L’habitat, manifestation de l’habiter, serait le fruit de rapports de force et donc un marqueur d’inégalités.

Les auteurs d’Espaces et rapports de dominations (PUR, 2015), l’énoncent ainsi : « Confinement, relégation, enfermement en sont les modalités extrêmes, mais bien d’autres, plus subtiles et moins visibles, contribuent à pérenniser des rapports de force à ce point asymétriques qu’il n’est de meilleur terme pour les qualifier que celui de domination ».

Une lecture qui rappelle la situation de certains quartiers des grandes villes du Nord tout autant que celle de larges pans des métropoles du Sud.

Si l’habitat est un marqueur des rapports de domination entre centre et périphérie, il recèle une revanche possible de la périphérie, qui construit son habitat pour contester certaines logiques imposées par le centre.

Les mêmes auteurs le déclarent : « L’espace est aussi l’allié des dominés engagés dans des processus de résistance, de contestation ou de lutte contre l’ordre du capitalisme néolibéral.

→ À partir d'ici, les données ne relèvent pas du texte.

(** X6.  The history only grows.  A duel found at an index of the history
    is still at that index after any sequence of calls, with the same
    challenger, challenged player and category (so later changes of
    expertise do not reach into existing duels), and if it had a winner it
    still has one. *)
Theorem history_append_only (g : Game.t) (cs : list Call) (i : nat) (d : Duel.t) :
  Game.duel_history g !! i = Some d →
  ∃ d', Game.duel_history (run g cs) !! i = Some d'
        ∧ Duel.challenger d' = Duel.challenger d
        ∧ Duel.challenged d' = Duel.challenged d
        ∧ Duel.category d' = Duel.category d
        ∧ (is_Some (Duel.winner_id d) → is_Some (Duel.winner_id d')).
Proof.
  revert i d.
  apply (run_step_ind (λ g', ∀ i d, Game.duel_history g !! i = Some d →
    ∃ d', Game.duel_history g' !! i = Some d'
          ∧ Duel.challenger d' = Duel.challenger d
          ∧ Duel.challenged d' = Duel.challenged d
          ∧ Duel.category d' = Duel.category d
          ∧ (is_Some (Duel.winner_id d) → is_Some (Duel.winner_id d')))).
  { intros i d Hd. by exists d. }
  intros g1 g2 IH Hstep i d Hd. destruct (IH i d Hd) as (d1 & Hd1 & Ha & Hb & Hc & Hw).
  destruct Hstep as [|j x cat Hj|a b ca cb cat Hab Hga Hgb He|r w dj W L Hj Hin HWL Hwj|x|d2];
    try by exists d1.
  - exists d1. split; [|done]. cbn. by apply lookup_app_l_Some.
  - destruct (check_over_fields (moved g1 r w dj W L)) as (_ & _ & _ & -> & _).
    rewrite moved_history. destruct r as [j|k]; [|by exists d1]. simpl in Hj.
    destruct (decide (j = i)) as [->|Hne].
    + assert (dj = d1) as -> by congruence.
      exists (Duel.with_winner_id (Some w) d1). split_and!; try done.
      apply list_lookup_insert_eq. by eapply lookup_lt_Some.
    + exists d1. split; [|done]. by rewrite list_lookup_insert_ne.
Qed.

Lemma history_append_only_witness :
  ∃ g0, (Game.init [0; 1] 1 2 [alice; bob]).1 = Ok g0
    ∧ ∃ d', Game.duel_history
              (run (run g0 [SetPlayerExpertise 2 sci; Challenge 1 2])
                 [SetPlayerExpertise 2 hist; Challenge 1 2; ResolveDuel (Entry 0) 1]) !! 0
            = Some d'
            ∧ Duel.category d' = sci.
Proof.
  eexists. split; [reflexivity|].
  match goal with
  | |- ∃ d', Game.duel_history (run ?g ?cs) !! _ = _ ∧ _ =>
      destruct (history_append_only g cs 0 (Duel.mk 0 1 sci None) eq_refl)
        as (d' & Hd' & _ & _ & Hcat & _)
  end.
  exists d'. split; [exact Hd'|exact Hcat].
Defined.

(** ** Positions and the grid *)

(** X7.  The primary position of a player who is not eliminated is always
    the cell the constructor gave it, however many cells the player has won
    since and whatever duels have been resolved: the cell
    (i div ncols, i mod ncols) for the player whose last occurrence in the
    constructor's list is at index i. *)
Theorem primary_position_is_start (h : list Player.t) (ps : list nat) (nrows ncols : Z)
    (g0 : Game.t) (cs : list Call) (i r : nat) :
  (Game.init ps nrows ncols h).1 = Ok g0 →
  ps !! i = Some r → r < length h → (∀ j, i < j → ps !! j ≠ Some r) →
  Player.eliminated (deref (Game.heap (run g0 cs)) r) = false →
  Board.get_player_position (Game.heap (run g0 cs)) r
  = Some ((Z.of_nat i / ncols)%Z, (Z.of_nat i mod ncols)%Z).
Proof.
  intros Hg Hi Hlt Hlast.
  set (cell := ((Z.of_nat i / ncols)%Z, (Z.of_nat i mod ncols)%Z)).
  assert (Player.eliminated (deref (Game.heap (run g0 cs)) r) = false →
          ∃ rest, Player.positions (deref (Game.heap (run g0 cs)) r) = cell :: rest)
    as Hpos.
  { apply (run_step_ind (λ g, Player.eliminated (deref (Game.heap g) r) = false →
             ∃ rest, Player.positions (deref (Game.heap g) r) = cell :: rest)).
    - intros _. destruct (init_Ok_inv _ _ _ _ _ Hg) as (Hr & Hc & Hlen).
      destruct (init_Ok h ps nrows ncols Hr Hc Hlen)
        as (grid & h' & Hinit & _ & _ & _ & Hplace & _).
      rewrite Hinit in Hg. injection Hg as <-. cbn [Game.heap].
      destruct (Hplace i r Hi Hlast) as (c & Hci & Heq).
      apply lookup_lt_Some in Hi as Hilt.
      rewrite lookup_cells in Hci by lia. injection Hci as <-.
      destruct (lookup_lt_is_Some_2 h r Hlt) as [p Hp].
      exists []. unfold deref. by rewrite Heq, Hp.
    - intros g1 g2 IH Hstep.
      destruct Hstep as [|k x cat Hk|a b ca cb cat Hab Ha Hb He|r' w d W L Hget Hin HWL Hw|x|d];
        try done.
      + cbn [Game.heap Game.with_heap].
        rewrite (deref_alter_same Player.positions), (deref_alter_same Player.eliminated)
          by done.
        done.
      + destruct (check_over_fields (moved g1 r' w d W L)) as (_ & _ & -> & _).
        destruct (moved_deref g1 r' w d W L r) as [(_ & Hel & _)|[(_ & _ & Heq)|Heq]].
        * intros Hal. congruence.
        * rewrite Heq. cbn [Player.positions Player.eliminated].
          intros Hal. destruct (IH Hal) as [rest ->]. by eexists.
        * by rewrite Heq. }
  intros Hal. unfold Board.get_player_position, Player.primary_position.
  by destruct (Hpos Hal) as [rest ->].
Qed.

(** Bob, after beating Alice; and Alice, listed twice on a 1 x 3 board. *)
Lemma primary_position_is_start_witness :
  (∃ g0, (Game.init [0; 1] 1 2 [alice; bob]).1 = Ok g0
         ∧ Board.get_player_position (Game.heap (run g0 first_duel)) 1 = Some (0, 1)%Z)
  ∧ (∃ g0, (Game.init [0; 1; 0] 1 3 [alice; bob]).1 = Ok g0
           ∧ Board.get_player_position (Game.heap g0) 0 = Some (0, 2)%Z).
Proof.
  split.
  - eexists. split; [reflexivity|].
    apply (primary_position_is_start [alice; bob] [0; 1] 1 2 _ first_duel 1 1 eq_refl);
      [reflexivity|simpl; lia| |reflexivity].
    intros [|[|j]] Hj; [lia..|done].
  - eexists. split; [reflexivity|].
    apply (primary_position_is_start [alice; bob] [0; 1; 0] 1 3 _ [] 2 0 eq_refl);
      [reflexivity|simpl; lia| |reflexivity].
    intros [|[|[|j]]] Hj; [lia..|done].
Defined.

(** X8.  The grid and the positions are inverse to each other.  Take
    players with pairwise distinct ids and calls in which every duel
    resolved is between players of the game.  Then [get_player_at] returns
    the id k for a cell exactly when the player registered under k has that
    cell among its positions; in particular looking up a player's primary
    position in the grid gives back that player's id. *)
Theorem grid_inverts_positions (h : list Player.t) (ps : list nat) (nrows ncols : Z)
    (g0 : Game.t) (cs : list Call) :
  NoDup (ids h ps) →
  Forall (λ r, r < length h) ps →
  (Game.init ps nrows ncols h).1 = Ok g0 →
  own g0 cs = true →
  let g := run g0 cs in
  (∀ row col k,
     Board.get_player_at (Game.board g) row col = Ok (Some k)
     ↔ ∃ x, dict_get (Game.players g) k = Some x
            ∧ (row, col) ∈ Player.positions (deref (Game.heap g) x))
  ∧ (∀ x row col, x ∈ dict_values (Game.players g) →
       Board.get_player_position (Game.heap g) x = Some (row, col) →
       Board.get_player_at (Game.board g) row col
       = Ok (Some (Player.id (deref (Game.heap g) x)))).
Proof.
  intros Hnd Hall Hg Hown g.
  destruct (run_part h ps nrows ncols g0 cs Hnd Hall Hg Hown) as (Hwf & _ & Hpart).
  destruct (init_dims h ps nrows ncols g0 cs Hg) as [Hr Hc].
  fold g in Hwf, Hpart, Hr, Hc.
  split.
  - intros row col k. unfold Board.get_player_at. split.
    + intros Hget.
      destruct (decide (0 ≤ row < nrows ∧ 0 ≤ col < ncols)%Z) as [Hin|Hout].
      * apply (part_cover nrows ncols g) in Hin as [x Hx]; [|done..].
        rewrite (part_grid g Hpart x _ Hx) in Hget. simpl in Hget.
        injection Hget as <-. exists x. destruct Hx as [Hv Hpos]. split; [|done].
        by apply wf_get.
      * rewrite (part_dom g Hpart) in Hget; [done|].
        rewrite Hr, Hc. by rewrite elem_of_cells.
    + intros (x & Hget & Hpos). apply dict_get_Some_elem in Hget.
      assert (owner g x (row, col)) as Hx by (split; [by eapply elem_of_values|done]).
      rewrite (part_grid g Hpart x _ Hx). by rewrite (wf_refs g Hwf k x Hget).
  - intros x row col Hv Hprim. unfold Board.get_player_at.
    assert (owner g x (row, col)) as Hx.
    { split; [done|]. unfold Board.get_player_position, Player.primary_position in Hprim.
      destruct (Player.positions (deref (Game.heap g) x)); [done|].
      injection Hprim as ->. apply list_elem_of_here. }
    by rewrite (part_grid g Hpart x _ Hx).
Qed.

Lemma grid_inverts_positions_witness :
  ∃ g0, (Game.init [0; 1] 1 2 [alice; bob]).1 = Ok g0
        ∧ Board.get_player_at (Game.board (run g0 first_duel)) 0 0 = Ok (Some 2%Z).
Proof.
  eexists. split; [reflexivity|].
  refine (proj2 (proj1 (grid_inverts_positions [alice; bob] [0; 1] 1 2 _ first_duel
                          _ _ eq_refl eq_refl) 0%Z 0%Z 2%Z) _).
  - apply (bool_decide_unpack _). vm_compute. exact I.
  - apply (bool_decide_unpack _). vm_compute. exact I.
  - exists 1. split; [reflexivity|]. vm_compute. apply list_elem_of_further, list_elem_of_here.
Defined.

Lemma sum_list_lengths {A : Type} (ll : list (list A)) :
  sum_list (length <$> ll) = length (mjoin ll).
Proof.
  induction ll as [|l ll IH]; [done|].
  change (length l + sum_list (length <$> ll) = length (l ++ mjoin ll)).
  by rewrite length_app, IH.
Qed.

(** X14.  Take players with pairwise distinct ids and calls in which every
    duel resolved is between players of the game.  Then the numbers of cells
    owned by the registered players add up to the capacity of the board,
    which is [nrows * ncols]. *)
Theorem cell_counts_add_up (h : list Player.t) (ps : list nat) (nrows ncols : Z)
    (g0 : Game.t) (cs : list Call) :
  NoDup (ids h ps) →
  Forall (λ r, r < length h) ps →
  (Game.init ps nrows ncols h).1 = Ok g0 →
  own g0 cs = true →
  let g := run g0 cs in
  Z.of_nat (sum_list ((λ x, length (Player.positions (deref (Game.heap g) x)))
                        <$> dict_values (Game.players g)))
  = Board.capacity (Game.board g)
  ∧ Board.capacity (Game.board g) = (nrows * ncols)%Z.
Proof.
  intros Hnd Hall Hg Hown g.
  destruct (run_part h ps nrows ncols g0 cs Hnd Hall Hg Hown) as (_ & _ & Hpart).
  destruct (init_dims h ps nrows ncols g0 cs Hg) as [Hr Hc]. fold g in Hpart, Hr, Hc.
  destruct (init_Ok_inv _ _ _ _ _ Hg) as (Hrp & Hcp & _).
  unfold Board.capacity. rewrite Hr, Hc. split; [|done].
  change (λ x, length (Player.positions (deref (Game.heap g) x)))
    with (length ∘ (λ x, Player.positions (deref (Game.heap g) x))).
  rewrite list_fmap_compose, sum_list_lengths, (part_perm g Hpart), Hr, Hc.
  by apply length_cells.
Qed.

Lemma cell_counts_add_up_witness :
  ∃ g0, (Game.init [0; 1; 2] 1 3 [alice; bob; carol]).1 = Ok g0
        ∧ Z.of_nat (sum_list
            ((λ x, length (Player.positions
                             (deref (Game.heap (run g0 eliminated_challenges)) x)))
               <$> dict_values (Game.players (run g0 eliminated_challenges))))
          = 3%Z.
Proof.
  eexists. split; [reflexivity|].
  refine (eq_trans (proj1 (cell_counts_add_up [alice; bob; carol] [0; 1; 2] 1 3 _
                             eliminated_challenges _ _ eq_refl eq_refl)) _).
  - apply (bool_decide_unpack _). vm_compute. exact I.
  - apply (bool_decide_unpack _). vm_compute. exact I.
  - reflexivity.
Defined.

(** ** Duels *)

(** X9.  The accessors of a duel.  On a duel without winner, [winner]
    returns none and [loser] returns the challenger.  After a successful
    [resolve_duel] with the id w, [winner] and [loser] of the duel are its
    two participants, in one order or the other, [winner] is the one whose
    id is w, and [loser] is eliminated and owns no cell. *)
Theorem duel_accessors (h : list Player.t) (ps : list nat) (nrows ncols : Z)
    (g0 : Game.t) (cs : list Call) (i : nat) (w : Z) (d : Duel.t) :
  Forall (λ r, r < length h) ps →
  (Game.init ps nrows ncols h).1 = Ok g0 →
  Game.duel_history (run g0 cs) !! i = Some d →
  (Game.resolve_duel (Entry i) w (run g0 cs)).1 = Ok tt →
  let g := run g0 cs in
  let g' := (Game.resolve_duel (Entry i) w g).2 in
  (Duel.winner_id d = None →
   Duel.winner (Game.heap g) d = None ∧ Duel.loser (Game.heap g) d = Duel.challenger d)
  ∧ ∃ d' x y,
      Game.duel_history g' !! i = Some d'
      ∧ Duel.winner (Game.heap g') d' = Some x
      ∧ Duel.loser (Game.heap g') d' = y
      ∧ x ≠ y
      ∧ ((x = Duel.challenger d ∧ y = Duel.challenged d)
         ∨ (x = Duel.challenged d ∧ y = Duel.challenger d))
      ∧ Player.id (deref (Game.heap g') x) = w
      ∧ Player.eliminated (deref (Game.heap g') y) = true
      ∧ Player.positions (deref (Game.heap g') y) = [].
Proof.
  intros Hall Hg Hi Hok g g'. pose proof (run_wf h ps nrows ncols g0 cs Hg) as Hwf.
  pose proof (run_live h ps nrows ncols g0 cs Hall Hg) as Hlive.
  fold g in Hwf, Hlive, Hi, Hok. split.
  { intros Hnone. unfold Duel.winner, Duel.loser. rewrite Hnone.
    split; [done|]. by rewrite decide_False. }
  destruct (wf_duel g i d Hwf Hlive Hi) as (pa & pb & Hpa & Hpb & Hid & Hne & _).
  unfold g'.
  destruct (resolve_duel_cases g (Entry i) w)
    as [[e He]|(d1 & W & L & Hi1 & _ & HWL & Hw & He)];
    rewrite He in Hok |- *; simpl in Hok; [done|]. cbn [snd].
  simpl in Hi1. assert (d1 = d) as -> by congruence.
  assert (∃ pw pl, W ≠ L ∧ Game.heap g !! W = Some pw ∧ Game.heap g !! L = Some pl)
    as (pw & pl & HneWL & HW & HL).
  { destruct HWL as [[-> ->]|[-> ->]]; [by exists pa, pb|by exists pb, pa]. }
  destruct (check_over_fields (moved g (Entry i) w d W L)) as (_ & _ & -> & -> & _).
  pose proof (moved_ids g (Entry i) w d W L) as Hids.
  exists (Duel.with_winner_id (Some w) d), W, L.
  assert (Player.id (deref (Game.heap g) (Duel.challenger d))
          ≠ Player.id (deref (Game.heap g) (Duel.challenged d))) as Hid'.
  { by rewrite (deref_lookup _ _ _ Hpa), (deref_lookup _ _ _ Hpb). }
  destruct (moved_positions g (Entry i) w d W L pw pl HneWL HW HL)
    as (_ & HposL & HelL & _).
  split_and!.
  - rewrite moved_history. apply list_lookup_insert_eq. by eapply lookup_lt_Some.
  - unfold Duel.winner. cbn [Duel.winner_id Duel.with_winner_id Duel.challenger
                             Duel.challenged]. rewrite Hids. f_equal.
    destruct HWL as [[-> ->]|[-> ->]].
    + by rewrite decide_True.
    + rewrite decide_False; [done|]. rewrite Hw. congruence.
  - unfold Duel.loser. cbn [Duel.winner_id Duel.with_winner_id Duel.challenger
                            Duel.challenged]. rewrite Hids.
    destruct HWL as [[-> ->]|[-> ->]].
    + rewrite decide_True; [done|]. by rewrite Hw.
    + rewrite decide_False; [done|]. rewrite Hw. congruence.
  - done.
  - done.
  - by rewrite Hids.
  - done.
  - done.
Qed.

Dotés de ressources propres, les dominés construisent aussi des stratégies, individuelles ou collectives, qui prennent appui dans l’espace et peuvent faire de ce dernier une ressource pour se faire entendre ou se rendre visible ».

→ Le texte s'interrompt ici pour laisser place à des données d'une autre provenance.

(** The loop of [get] on well-formed data: it returns a match, or it
    raises [InterfaceNotFound] and no interface of the list is one. *)
Lemma get_loop_spec (l : list IData) (i : nat) (id : string) :
  well_formed_ids l →
  (∃ o, get_loop l i id = Ok o
        ∧ ((∃ k, obj_ref o = TopLevel (i + k)
                 ∧ l !! k = Some (obj_data o)
                 ∧ (matches_id id (obj_data o) ∨ matches_inline id (obj_data o)))
           ∨ (∃ k j d, obj_ref o = VlanView (i + k) j
                       ∧ l !! k = Some d
                       ∧ vlans_of d !! j = Some (obj_data o)
                       ∧ matches_vlan id d (obj_data o))))
  ∨ (get_loop l i id = Raise InterfaceNotFound
     ∧ ∀ d, d ∈ l →
         ¬ (matches_id id d ∨ (∃ v, matches_vlan id d v) ∨ matches_inline id d)).
Proof.
  revert i. induction l as [ | d l IH]; intros i (Hnd & Hplain & Htyped).
  - right. split; [reflexivity | ]. intros d Hd. inversion Hd.
  - simpl in Hnd. apply NoDup_cons in Hnd as [Hfresh Hnd].
    apply Forall_cons in Hplain as [Hpd Hplain].
    apply Forall_cons in Htyped as [Htd Htyped].
    assert (Hwf : well_formed_ids l) by (repeat split; assumption).
    (* the outcome of the rest of the loop, shifted by one position *)
    assert (Hrest :
      ¬ (matches_id id d ∨ (∃ v, matches_vlan id d v) ∨ matches_inline id d) →
      (∃ o, get_loop l (S i) id = Ok o
            ∧ ((∃ k, obj_ref o = TopLevel (i + k)
                     ∧ (d :: l) !! k = Some (obj_data o)
                     ∧ (matches_id id (obj_data o) ∨ matches_inline id (obj_data o)))
               ∨ (∃ k j d0, obj_ref o = VlanView (i + k) j
                            ∧ (d :: l) !! k = Some d0
                            ∧ vlans_of d0 !! j = Some (obj_data o)
                            ∧ matches_vlan id d0 (obj_data o))))
      ∨ (get_loop l (S i) id = Raise InterfaceNotFound
         ∧ ∀ d0, d0 ∈ d :: l →
             ¬ (matches_id id d0 ∨ (∃ v, matches_vlan id d0 v)
                ∨ matches_inline id d0))).
    { intros Hd. destruct (IH (S i) Hwf) as [(o & Ho & Hm) | [Hr Hno]].
      - left. exists o. split; [exact Ho | ].
        destruct Hm as [(k & Hk & Hl & Hm) | (k & j & d0 & Hk & Hl & Hv & Hm)].
        + left. exists (S k). rewrite Hk. split; [f_equal; lia | ]. auto.
        + right. exists (S k), j, d0. rewrite Hk. split; [f_equal; lia | ]. auto.
      - right. split; [exact Hr | ]. intros d0 Hin.
        apply elem_of_cons in Hin as [-> | Hin]; [exact Hd | exact (Hno d0 Hin)]. }
    simpl. destruct (py_eq_str (interface_id d) id) eqn:Eid.
    { apply py_eq_str_true in Eid. left. eexists. split; [reflexivity | ].
      left. exists 0. simpl. rewrite Nat.add_0_r. auto. }
    assert (Hnid : ¬ matches_id id d).
    { unfold matches_id. intros H. apply py_eq_str_true in H. congruence. }
    destruct (contains "." id) eqn:Edot.
    + assert (Hninl : ¬ matches_inline id d).
      { intros [H _]. congruence. }
      destruct (py_eq_str (interface_id d) (first_part (split "." id))
                && has_vlan d) eqn:Ex.
      * apply andb_true_iff in Ex as [Ex _]. apply py_eq_str_true in Ex.
        unfold get_vlan. simpl.
        destruct (find_vlan (vlans_of d) (last_part (split "." id)) 0)
          as [[j v] | ] eqn:Ef.
        -- apply find_vlan_some in Ef as (k & -> & Hk & Hv).
           left. eexists. split; [reflexivity | ].
           right. exists 0, k, d. simpl. rewrite Nat.add_0_r.
           repeat split; try assumption; try reflexivity.
           apply list_elem_of_lookup. exists k. exact Hk.
        -- right. split; [reflexivity | ].
           apply find_vlan_none in Ef.
           intros d0 Hin [Hm | [(v & _ & Hx & Hv & Ht) | [Hc _]]].
           ++ (* a top-level id is plain *)
              apply elem_of_cons in Hin as [-> | Hin]; [exact (Hnid Hm) | ].
              rewrite Forall_forall in Hplain.
              specialize (Hplain d0 Hin id Hm). congruence.
           ++ apply elem_of_cons in Hin as [-> | Hin].
              ** rewrite Forall_forall in Ef. exact (Ef v Hv Ht).
              ** (* the id before the dot is that of [d] alone *)
                 apply Hfresh. rewrite Ex, <- Hx.
                 apply list_elem_of_In, in_map, list_elem_of_In. exact Hin.
           ++ congruence.
      * apply Hrest. intros [H | [(v & _ & Hx & Hv & Ht) | H]];
          [exact (Hnid H) | | exact (Hninl H)].
        apply andb_false_iff in Ex as [Ex | Ex].
        -- apply py_eq_str_true in Hx. congruence.
        -- unfold has_vlan in Ex. destruct (vlans_of d); [inversion Hv | discriminate].
    + assert (Hnv : ¬ ∃ v, matches_vlan id d v).
      { intros (v & H & _). congruence. }
      destruct (has_interfaces d) eqn:Ehas.
      * destruct (inline_scan_spec id (interfaces d) Htd)
          as [[-> (s & Hin & Hh)] | [-> Hno]]; simpl.
        -- left. eexists. split; [reflexivity | ].
           left. exists 0. simpl. rewrite Nat.add_0_r.
           repeat split; try reflexivity. right. split; [exact Edot | eauto].
        -- apply Hrest. intros [H | [H | (_ & s & Hin & Hh)]];
             [exact (Hnid H) | exact (Hnv H) | exact (Hno s Hin Hh)].
      * apply Hrest. intros [H | [H | (_ & s & Hin & _)]];
          [exact (Hnid H) | exact (Hnv H) | ].
        unfold has_interfaces in Ehas.
        destruct (interfaces d); [inversion Hin | discriminate].
Qed.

Les récentes publications d’Olivier Lazzarotti, Jacques Lévy ou Michel Lussault développent ces thèses.

L’habitat propose ainsi une nouvelle approche de la mondialisation. S’il ne se réduit pas au logement, il permet en effet de voir comment l’homme occupe l’espace mondial – du « local » au « global ».

Le géographe des mobilités Mathis Stock propose la notion d’ »habitat polytopique », associant plusieurs lieux de résidence ou de circulation, libres ou contraints.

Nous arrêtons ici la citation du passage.